=== EXERCISE DATA ===

(* ===== verification/Watch.v ===== *)
(** * Watch events and stored resources

    The values shared by the watch components: [Resource] of
    [klights-cluster-core/src/resource.rs], [EventType] and [WatchEvent] of
    [klights-watch/src/event.rs], [WatchTarget] of [klights-watch/src/replay.rs].
    The pre-encoded payload of a watch event is a cache of its encoding and is
    left out. *)

From S2P Require Import Prelude Text Json.

Record Resource := mkResource {
  r_id : Z;
  r_api_version : string;
  r_kind : string;
  r_namespace : option string;
  r_name : string;
  r_uid : string;
  r_resource_version : Z;
  r_data : Value
}.

Inductive EventType := Added | Modified | Deleted | Bookmark | ErrorEvent.

Definition event_type_to_string (t : EventType) : string :=
  match t with
  | Added => "ADDED"
  | Modified => "MODIFIED"
  | Deleted => "DELETED"
  | Bookmark => "BOOKMARK"
  | ErrorEvent => "ERROR"
  end.

Record WatchEvent := mkWatchEvent {
  we_event_type : EventType;
  we_object : Value
}.

Definition from_type (event_type : string) (object : Value) : WatchEvent :=
  if event_type =?s "ADDED" then mkWatchEvent Added object
  else if event_type =?s "MODIFIED" then mkWatchEvent Modified object
  else if event_type =?s "DELETED" then mkWatchEvent Deleted object
  else if event_type =?s "BOOKMARK" then mkWatchEvent Bookmark object
  else if event_type =?s "ERROR" then mkWatchEvent ErrorEvent object
  else mkWatchEvent Modified object.

(** [WatchEvent::resource_version]. *)
Definition event_resource_version (e : WatchEvent) : option Z :=
  m ← get "metadata" (we_object e); rv ← get "resourceVersion" m; s ← as_str rv; parse_i64 s.

Inductive WatchTargetScope :=
| TargetCluster
| TargetNamespaced (namespace : option string).

Record WatchTarget := mkWatchTarget {
  wt_api_version : string;
  wt_kind : string;
  wt_scope : WatchTargetScope
}.

Definition scope_matches (scope : WatchTargetScope) (namespace : option string) : bool :=
  match scope with
  | TargetCluster => opt_is_none namespace
  | TargetNamespaced (Some want) => namespace =?os Some want
  | TargetNamespaced None => opt_is_some namespace
  end.

Lemma from_type_to_string t o : from_type (event_type_to_string t) o = mkWatchEvent t o.
Proof. by destruct t. Qed.
Definition LegacyReplayFloor_read (t : WatchTables) : option LegacyReplayFloor :=
  let key := floor_key "*" "*" "*" in
  resource_version ← tb_rv_floors t !! key;
  event ← tb_position_floors t !! key;
  Some (mkLegacyFloor (wrap_i64 resource_version) (cap_i64 event.2)).

Definition merge_floor (legacy scoped : option Z) : option Z :=
  match legacy with
  | Some l => Some (match scoped with Some value => Z.max value l | None => l end)
  | None => scoped
  end.

Definition target_rv_floor (t : WatchTables) (target : DurableWatchTarget) : option Z :=
  let scoped :=
    match target_scope target with
    | ScopeCluster =>
        wrap_i64 <$> tb_rv_floors t !! floor_key (target_api_version target) (target_kind target) CLUSTER_NAMESPACE_KEY
    | ScopeNamespaced (Some namespace) =>
        wrap_i64 <$> tb_rv_floors t !! floor_key (target_api_version target) (target_kind target) namespace
    | ScopeNamespaced None => namespaced_floor (rv_floor_rows t) (target_api_version target) (target_kind target)
    end in
  merge_floor (lf_resource_version <$> LegacyReplayFloor_read t) scoped.

Definition target_event_floor (t : WatchTables) (target : DurableWatchTarget) : option Z :=
  let decoded key := (fun p : Z * Z => cap_i64 p.2) <$> tb_position_floors t !! key in
  let scoped :=
    match target_scope target with
    | ScopeCluster => decoded (floor_key (target_api_version target) (target_kind target) CLUSTER_NAMESPACE_KEY)
    | ScopeNamespaced (Some namespace) =>
        decoded (floor_key (target_api_version target) (target_kind target) namespace)
    | ScopeNamespaced None => namespaced_floor (event_floor_rows t) (target_api_version target) (target_kind target)
    end in
  merge_floor (lf_event_id <$> LegacyReplayFloor_read t) scoped.

Definition position_expired_for_targets (t : WatchTables) (targets : list DurableWatchTarget)
    (position : WatchReplayPosition) : bool :=
  existsb (fun target =>
    let floor := if pos_event_id position =? 0 then target_rv_floor t target
                 else target_event_floor t target in
    let cursor := if pos_event_id position =? 0 then pos_resource_version position
                  else pos_event_id position in
    is_some_and floor (fun floor => cursor <? floor)) targets.

Definition raw_event_from_stored (stored : StoredWatchEvent) : DurableRawWatchEvent :=
  mkRawEvent (unwrap_or "" (se_api_version stored)) (unwrap_or "" (se_kind stored)) (se_namespace stored)
    (unwrap_or "" (se_name stored)) (unwrap_or 0 (se_resource_version stored))
    (unwrap_or "" (se_event_type stored)) (unwrap_or "null" (se_data stored)).

Inductive RedbPositionedWatchRead :=
| RedbEvents (page : WatchHistoryPage DurableRawWatchEvent)
| RedbExpired.

(** The row selection of the read loop. *)
Definition selected_row (start filter_through : Z) (position : WatchReplayPosition)
    (targets : list DurableWatchTarget) (high_water : Z) (row : Z * option StoredWatchEvent)
  : option (PositionedWatchEvent DurableRawWatchEvent) :=
  if (start <=? row.1) && (row.1 <=? high_water) then
    stored ← row.2;
    let resource_version := unwrap_or 0 (se_resource_version stored) in
    if (row.1 <=? filter_through) && (resource_version <=? pos_resource_version position) then None
    else if negb (existsb (fun target => stored_matches target stored) targets) then None
    else Some (Positioned (Position resource_version row.1 0) (raw_event_from_stored stored))
  else None.

(** The result [None] is the panic of [after_page]. *)
Definition positioned_raw_watch_events (t : WatchTables) (targets : list DurableWatchTarget)
    (position : WatchReplayPosition) (limit : nat) : option RedbPositionedWatchRead :=
  if (tb_watch_event_id t <? pos_event_id position)
     || ((pos_event_id position =? 0) && (tb_rv t <? pos_resource_version position))
     || position_expired_for_targets t targets position
  then Some RedbExpired
  else
    let start := if pos_event_id position =? 0 then 0
                 else Z.max 0 (saturating_i64 (pos_event_id position + 1)) in
    let filter_through :=
      if 0 <? pos_filter_through position then pos_filter_through position
      else if pos_event_id position =? 0 then i64_max else 0 in
    let events := take limit (omap (selected_row start filter_through position targets
                                      (Z.max 0 (tb_watch_event_id t))) (tb_events t)) in
    next_position ← after_page position events (tb_watch_event_id t);
    Some (RedbEvents (HistoryPage events next_position)).

(** ** Runs of the store *)

Abbreviation LogRow := (Z * StoredWatchEvent)%type.

(** The namespaces the datastore admits: never empty or the cluster sentinel. *)
Definition namespace_ok (e : StoredWatchEvent) : bool :=
  is_none_or (se_namespace e) (fun ns => negb (is_empty ns) && negb (ns =?s CLUSTER_NAMESPACE_KEY)).

Definition stamped (rv : Z) (e : StoredWatchEvent) : StoredWatchEvent :=
  mkStored (se_api_version e) (se_kind e) (se_namespace e) (se_name e) (se_event_type e) (Some rv) (se_data e).

(** Tables reached by inserts and collections, with the log of every event
    ever inserted. *)
Inductive redb_run : list LogRow -> WatchTables -> Prop :=
| run_empty : redb_run [] empty_tables
| run_insert log t rv e :
    redb_run log t -> 0 <= rv <= i64_max -> namespace_ok e = true ->
    tb_watch_event_id t + 1 < i64_max ->
    redb_run (log ++ [(tb_watch_event_id t + 1, stamped rv e)]) (watch_insert t rv e)
| run_gc log t max_rows batch_cap :
    redb_run log t -> redb_run log (gc_watch t max_rows batch_cap).1.

Definition log_rv (row : LogRow) : Z := unwrap_or 0 (se_resource_version row.2).
(** A change of the actor that dispatches nothing: the work in flight is kept or
    dropped, never replaced. *)
Record quiet (a a' : PodLifecycleActor) : Prop := {
  quiet_operation : operation_id (a_state a') = operation_id (a_state a);
  quiet_work :
    (in_flight (a_state a') = in_flight (a_state a)
     /\ work_in_flight (a_state a') = work_in_flight (a_state a))
    \/ (in_flight (a_state a') = None /\ work_in_flight (a_state a') = None);
  quiet_rv : rv_le (last_resource_version (a_state a)) (last_resource_version (a_state a'))
}.

(** A decision either dispatches one operation under the next identifier and
    records it as the work in flight, or is quiet. *)
Definition decides (a : PodLifecycleActor) (r : PodLifecycleActor * PodAction) : Prop :=
  match action_operation_id r.2 with
  | Some op =>
      op = wrapping_add_u64 (operation_id (a_state a)) 1
      /\ operation_id (a_state r.1) = op
      /\ work_in_flight (a_state r.1) = Some op
      /\ rv_le (last_resource_version (a_state a)) (last_resource_version (a_state r.1))
      /\ exists key kind, action_key r.2 = Some key /\ expected_completion r.2 = Some kind
           /\ in_flight (a_state r.1) = Some (mkInFlight (uid key) kind op)
  | None => quiet a r.1
  end.

Lemma rv_le_refl x : rv_le x x.
Proof. destruct x; simpl; auto with lia. Qed.

Lemma rv_le_trans x y z : rv_le x y -> rv_le y z -> rv_le x z.
Proof. destruct x, y, z; simpl; try tauto; lia. Qed.

#[export] Instance quiet_preorder : PreOrder quiet.
Proof.
  split.
  - intros a. split; auto using rv_le_refl.
  - intros a b c [? Hb ?] [? Hc ?]. split; [congruence | | by eapply rv_le_trans].
    destruct Hb as [[]|[]], Hc as [[]|[]]; [left|right..]; split; congruence.
Qed.

Lemma decides_after a b r : quiet a b -> decides b r -> decides a r.
Proof.
  intros Hab. unfold decides. destruct (action_operation_id r.2); [|by transitivity b].
  intros (-> & ? & ? & ? & ?). destruct Hab as [Hop _ Hrv].
  rewrite <-Hop. split_and!; eauto using rv_le_trans.
Qed.

Lemma decides_noop a b : quiet a b -> decides a (noop b).
Proof. done. Qed.

(** An action built from the operation it is given. *)
Lemma decides_with_operation a b key kind mk :
  quiet a b ->
  (forall op, action_operation_id (mk op) = Some op /\ action_key (mk op) = Some key
              /\ expected_completion (mk op) = Some kind) ->
  decides a (with_operation key kind mk b).
Proof.
  intros Hab Hmk. eapply decides_after; [exact Hab|].
  unfold decides, with_operation, next_work_operation, next_operation_id; cbn.
  destruct (Hmk (wrapping_add_u64 (operation_id (a_state b)) 1)) as (-> & Hk & He).
  split_and!; eauto using rv_le_refl.
Qed.

(** ** Quiet changes *)

(** The fields [quiet] reads are untouched. *)
Definition untouched (f : PodLifecycleState -> PodLifecycleState) : Prop := forall s,
  operation_id (f s) = operation_id s /\ in_flight (f s) = in_flight s
  /\ work_in_flight (f s) = work_in_flight s /\ last_resource_version (f s) = last_resource_version s.

Lemma quiet_untouched f a b : untouched f -> quiet a b -> quiet a (on_state f b).
Proof.
  intros Hf Hab. transitivity b; [done|]. destruct (Hf (a_state b)) as (? & ? & ? & Hrv).
  split; cbn; auto. rewrite Hrv. apply rv_le_refl.
Qed.

Lemma quiet_update_rv rv a b : quiet a b -> quiet a (on_state (update_resource_version rv) b).
Proof.
  intros Hab. transitivity b; [done|].
  split; cbn; unfold update_resource_version; repeat case_match; cbn; auto.
  all: try match goal with H : last_resource_version _ = _ |- _ => rewrite H end; simpl; to_prop; auto; lia.
Qed.

Lemma quiet_cancel a b : quiet a b -> quiet a (on_state cancel_in_flight b).
Proof.
  intros Hab. transitivity b; [done|]. unfold on_state, cancel_in_flight.
  split; cbn; destruct (in_flight (a_state b)) eqn:E; cbn; auto using rv_le_refl.
Qed.

Lemma quiet_admit u a b : quiet a b -> quiet a (on_state (admit_uid u) b).
Proof. intros Hab. transitivity b; [done|]. split; cbn; auto using rv_le_refl. Qed.

Lemma quiet_state a b s :
  operation_id s = operation_id (a_state b) -> in_flight s = in_flight (a_state b) ->
  work_in_flight s = work_in_flight (a_state b) ->
  last_resource_version s = last_resource_version (a_state b) ->
  quiet a b -> quiet a (set_a_state s b).
Proof. intros ???? Hab. transitivity b; [done|]. split; cbn; auto. rewrite H2. apply rv_le_refl. Qed.

Lemma quiet_completion key op kind a b :
  quiet a b -> quiet a (completion_matches key op kind b).1.
Proof.
  intros Hab. transitivity b; [done|]. unfold completion_matches, complete_matching_work.
  repeat case_match; simplify_eq; split; cbn; auto using rv_le_refl.
Qed.

Lemma quiet_fingerprints v a b :
  quiet a b -> quiet a (set_a_last_config_error_retry_fingerprint v b)
               /\ quiet a (set_a_last_start_pod_configuration_fingerprint v b).
Proof. by intros [???]. Qed.

Lemma quiet_restart_reconciled v a b : quiet a b -> quiet a (set_a_restart_reconciled v b).
Proof. by intros [???]. Qed.

Lemma quiet_restart_admission m a b : quiet a b -> quiet a (set_a_pending_restart_admission m b).
Proof. by intros [???]. Qed.

(** A first decision, and a second one when the first has nothing to do. *)
Lemma decides_or_else a r k :
  decides a r -> (forall b, quiet a b -> decides a (k b)) ->
  decides a (let '(b, d) := r in if is_noop d then k b else (b, d)).
Proof. intros Hr Hk. destruct r as [b []]; try exact Hr. by apply Hk. Qed.

Ltac solve_untouched :=
  intros ?; unfold drop_pending_ephemeral_reconcile_if_uid, drop_pending_replacement_if_uid,
    update_pending_start_pod_if_newer, update_pending_ephemeral_reconcile_if_newer,
    clear_deletion_deadline, observe_deletion_deadline, take_runtime_reconcile_hint,
    defer_runtime_reconcile, defer_runtime_reconcile_event;
  cbv zeta; repeat case_match; done.

(** Peel the updates of an actor one by one. *)
Ltac solve_quiet :=
  cbv zeta;
  repeat first
    [ assumption | reflexivity
    | apply quiet_update_rv | apply quiet_cancel | apply quiet_admit
    | apply quiet_untouched; [by solve_untouched|]
    | apply quiet_fingerprints | apply quiet_restart_reconciled | apply quiet_restart_admission
    | case_match ].

Lemma quiet_ensure_active_uid key a b : quiet a b -> quiet a (ensure_active_uid key b).
Proof. intros. unfold ensure_active_uid. solve_quiet. Qed.

Lemma quiet_admit_replacement key a b : quiet a b -> quiet a (admit_replacement_uid key b).
Proof. intros. unfold admit_replacement_uid. solve_quiet. Qed.

Lemma quiet_take_hint a b s hint :
  take_runtime_reconcile_hint (a_state b) = (s, hint) -> quiet a b -> quiet a (set_a_state s b).
Proof. unfold take_runtime_reconcile_hint. intros. case_match; simplify_eq; by apply quiet_state. Qed.

Lemma quiet_on_started sandbox a b s f :
  on_started sandbox (a_state b) = (s, f) -> quiet a b -> quiet a (set_a_state s b).
Proof. unfold on_started. intros. case_match; simplify_eq; by apply quiet_state. Qed.

Lemma quiet_next_delay a b s d :
  next_start_retry_delay (a_state b) = (s, d) -> quiet a b -> quiet a (set_a_state s b).
Proof. unfold next_start_retry_delay. intros. simplify_eq. by apply quiet_state. Qed.

Lemma quiet_fire_deadline u g a b s f :
  fire_deletion_deadline u g (a_state b) = (s, f) -> quiet a b -> quiet a (set_a_state s b).
Proof. unfold fire_deletion_deadline. intros. repeat case_match; simplify_eq; by apply quiet_state. Qed.

(** ** Every helper decides *)

Ltac solve_op := apply decides_with_operation; [solve_quiet | by intros].

Lemma decides_stop key pod sb d mode a b :
  quiet a b -> decides a (stop_pod_action key pod sb d mode b).
Proof. intros. unfold stop_pod_action. solve_op. Qed.

Lemma decides_finalize_deletion key a b : quiet a b -> decides a (finalize_pod_deletion_action key b).
Proof. intros. unfold finalize_pod_deletion_action. solve_op. Qed.

Lemma decides_stop_completed key a b : quiet a b -> decides a (stop_pod_completed_action key b).
Proof. intros. apply decides_finalize_deletion. solve_quiet. Qed.

Lemma decides_check_slot key pod rv st a b :
  quiet a b -> decides a (check_slot_admission_action key pod rv st b).
Proof. intros. unfold check_slot_admission_action. solve_op. Qed.

Lemma decides_finalize_startup key pod sb a b :
  quiet a b -> decides a (finalize_startup_action key pod sb b).
Proof. intros. unfold finalize_startup_action. solve_op. Qed.

Lemma decides_reconcile_runtime key hint a b :
  quiet a b -> decides a (reconcile_runtime_action key hint b).
Proof. intros. unfold reconcile_runtime_action. solve_op. Qed.

Lemma decides_taken_hint key a b : quiet a b -> decides a (reconcile_taken_hint key b).
Proof.
  intros. unfold reconcile_taken_hint. destruct (take_runtime_reconcile_hint _) eqn:E.
  apply decides_reconcile_runtime. by eapply quiet_take_hint.
Qed.

Lemma decides_reconcile_ephemeral key pod a b :
  quiet a b -> decides a (reconcile_ephemeral_action key pod b).
Proof. intros. unfold reconcile_ephemeral_action. solve_op. Qed.

Lemma decides_cri_leftovers key a b : quiet a b -> decides a (reconcile_cri_leftovers_action key b).
Proof. intros. unfold reconcile_cri_leftovers_action. solve_op. Qed.

Lemma decides_command key c a b : quiet a b -> decides a (handle_command_action key c b).
Proof. intros. unfold handle_command_action. solve_op. Qed.

Create HintDb actor discriminated.
#[export] Hint Constants Opaque : actor.
#[export] Hint Resolve decides_noop decides_stop decides_finalize_deletion decides_stop_completed
  decides_check_slot decides_finalize_startup decides_reconcile_runtime decides_taken_hint
  decides_reconcile_ephemeral decides_cri_leftovers decides_command : actor.
#[export] Hint Extern 1 (quiet _ _) => solve [solve_quiet] : actor.

(** Case analysis on the tests of a decision, each branch ending in a helper
    that decides. *)
Ltac solve_decides :=
  intros; cbv zeta;
  repeat match goal with
         | |- decides _ (match ?x with _ => _ end) => destruct x eqn:?; cbv zeta
         end;
  eauto 3 with actor.

Lemma decides_drain_runtime key a b : quiet a b -> decides a (drain_pending_runtime_reconcile key b).
Proof. unfold drain_pending_runtime_reconcile. solve_decides. Qed.

Lemma decides_deferred_runtime key a b :
  quiet a b -> decides a (reconcile_deferred_runtime_after_start_failure key b).
Proof. unfold reconcile_deferred_runtime_after_start_failure. solve_decides. Qed.

Lemma decides_runtime_or_defer key c k a b :
  quiet a b -> decides a (runtime_reconcile_action_or_defer key c k b).
Proof. unfold runtime_reconcile_action_or_defer. solve_decides. Qed.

===

§ ACTIVITY
Take the lines above from the one containing "redb_run log t -> redb_run" down to the one containing "- intros a. split; auto using rv_le_refl.", and transcribe them exactly, both ends included.

§ TASK SOLUTION
    redb_run log t -> redb_run log (gc_watch t max_rows batch_cap).1.

Definition log_rv (row : LogRow) : Z := unwrap_or 0 (se_resource_version row.2).
(** A change of the actor that dispatches nothing: the work in flight is kept or
    dropped, never replaced. *)
Record quiet (a a' : PodLifecycleActor) : Prop := {
  quiet_operation : operation_id (a_state a') = operation_id (a_state a);
  quiet_work :
    (in_flight (a_state a') = in_flight (a_state a)
     /\ work_in_flight (a_state a') = work_in_flight (a_state a))
    \/ (in_flight (a_state a') = None /\ work_in_flight (a_state a') = None);
  quiet_rv : rv_le (last_resource_version (a_state a)) (last_resource_version (a_state a'))
}.

(** A decision either dispatches one operation under the next identifier and
    records it as the work in flight, or is quiet. *)
Definition decides (a : PodLifecycleActor) (r : PodLifecycleActor * PodAction) : Prop :=
  match action_operation_id r.2 with
  | Some op =>
      op = wrapping_add_u64 (operation_id (a_state a)) 1
      /\ operation_id (a_state r.1) = op
      /\ work_in_flight (a_state r.1) = Some op
      /\ rv_le (last_resource_version (a_state a)) (last_resource_version (a_state r.1))
      /\ exists key kind, action_key r.2 = Some key /\ expected_completion r.2 = Some kind
           /\ in_flight (a_state r.1) = Some (mkInFlight (uid key) kind op)
  | None => quiet a r.1
  end.

Lemma rv_le_refl x : rv_le x x.
Proof. destruct x; simpl; auto with lia. Qed.

Lemma rv_le_trans x y z : rv_le x y -> rv_le y z -> rv_le x z.
Proof. destruct x, y, z; simpl; try tauto; lia. Qed.

#[export] Instance quiet_preorder : PreOrder quiet.
Proof.
  split.
  - intros a. split; auto using rv_le_refl.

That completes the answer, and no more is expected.